I wondered which the editors would select for this first year's anthology, but of course, since they're so short, no selection—that is, no deselection—was necessary. We get the entire year's run of the magazine in one volume, in the exact order the stories were published.

Presumably, given the magazine's stated policy, the first of each pair of stories was commissioned by editor Sean Wallace, the second selected by editor Nick Mamatas from open submissions. I don't see any particular pattern to them, if that's accurate, except that the commissioned stories tend to be longer, and only they go over a 4000 word limit. If that's a pattern.

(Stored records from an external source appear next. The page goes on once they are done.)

Lemma window_keeps v a m ws phys n v' a' m' mm :
  vm_inv (mkVmState v a m ws) ->
  0 < n <= MMIO_MAX_SIZE -> 0 <= phys -> phys mod 4096 = 0 -> phys + page_round n <= 2 ^ 52 ->
  3 * (page_round n / 4096) <= Z.of_nat (size (fa_free a)) ->
  map_mmio (W := unit) v phys n a m None = Ret (v', a', m', Ok mm) ->
  vm_inv (mkVmState v' a' m' (<[mm_virt_base mm := mm_size mm]> ws)).
Proof using.
  intros (σ & Hinv & Hd & Hws) Hn Hp0 Hp Hp1 Hfr E. simpl in *.
  destruct (wp_use _ _ _ (wp_map_mmio v a m σ phys n None Hinv Hn Hp0 Hp Hp1 Hfr) E)
    as (Hmm & (s & ->) & Hb1 & Hb2 & Hal & Hun & [Hnew Hall] & _ & Hinv').
  pose proof (page_round_spec n) as [Hr1 Hr2]. change PAGE_SIZE with 4096 in Hr2.
  rewrite Hmm. simpl. set (base := mm_virt_base mm) in *. set (len := page_round n) in *.
  assert (len = 4096 * (len / 4096)) as Hlen by (by apply Z_div_exact_2).
  assert (forall b k, ws !! b = Some k -> b + k <= base \/ base + len <= b) as Hdis.
  { intros b k E'. destruct (Hws b k E') as (H1 & H2 & H3 & H4 & H5 & H6).
    destruct (decide (b + k <= base \/ base + len <= b)) as [?|Hno]; [done|exfalso].
    apply (Hnew (Z.max b base) ltac:(lia)). apply (H6 (Z.max b base)). lia. }
  eexists. split; [exact Hinv'|]. simpl. split.
  - intros b1 n1 b2 n2 E1 E2 Hne. apply lookup_insert_Some in E1, E2.
    destruct E1 as [[<- <-]|[? E1]], E2 as [[<- <-]|[? E2]]; [done| | |by eapply Hd].
    + destruct (Hdis _ _ E2); lia.
    + destruct (Hdis _ _ E1); lia.
  - intros b k E'. apply lookup_insert_Some in E' as [[<- <-]|[Hne E']].
    + split_and!; try done; [lia|]. intros x Hx. split; [apply Hall; by right|]. rewrite device_translate by lia. eauto.
    + apply (window_ok_kept v σ); [by apply Hws|done|]. intros x Hx Ha. split; [apply Hall; by left|].
      apply map_range_out. rewrite device_frames_length by lia. destruct (Hdis _ _ E'); lia.
Qed.

Lemma drop_keeps v a m ws base n v' a' m' :
  vm_inv (mkVmState v a m ws) -> ws !! base = Some n ->
  default_mmio_cleanup base n (mkMm (Some v) a m) = Ret (mkMm (Some v') a' m') ->
  vm_inv (mkVmState v' a' m' (delete base ws)).
Proof using.
  intros (σ & Hinv & Hd & Hws) En E. simpl in *. destruct (Hws base n En) as (H1 & H2 & H3 & H4 & H5 & H6).
  destruct (wp_use _ _ _ (wp_mmio_cleanup v a m σ base n Hinv H1 H2 H3 H4 H5 H6) E)
    as (s & m2 & Ew & Hinv' & _ & Hs). injection Ew as -> -> ->.
  eexists. split; [exact Hinv'|]. simpl. split.
  - intros b1 n1 b2 n2 E1 E2. apply lookup_delete_Some in E1 as [_ E1], E2 as [_ E2]. by eapply Hd.
  - intros b k Ek. apply lookup_delete_Some in Ek as [Hne Ek].
    pose proof (Hd b k base n Ek En ltac:(done)) as Hdis. pose proof (Hws b k Ek) as Hw.
    apply (window_ok_kept v σ); [done|done|]. intros x Hx Ha. split.
    + simpl. destruct Hs as [Hs|[-> _]]; [|done]. rewrite Hs. split; [done|lia].
    + unfold unmap_range. destruct (Z.leb_spec base x), (Z.ltb_spec x (base + n)); try done. lia.
Qed.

There's also no particular pattern to the type of story to be found here, except that fantasy outweighs science fiction, which is perhaps par for magazines that run both. We have alternate history, near- and far-future science fiction, fables and fantasies derived from other cultures, traditional secondary world fantasy (or at least, fiction that appears to be set in such), modern and historical fantasy, horror, and one or two tales with no speculative content. Many stories verge into that loosey-goosey catch-all, "slipstream," meaning genre fiction that has abandoned many genre markers and central genre concerns, is for the most part literary rather than popular fiction, but still plays with genre, borrows from it, or plays off it. The storytelling runs from straightforward and traditional to postmodern to surrealistic to the downright opaque and obscure.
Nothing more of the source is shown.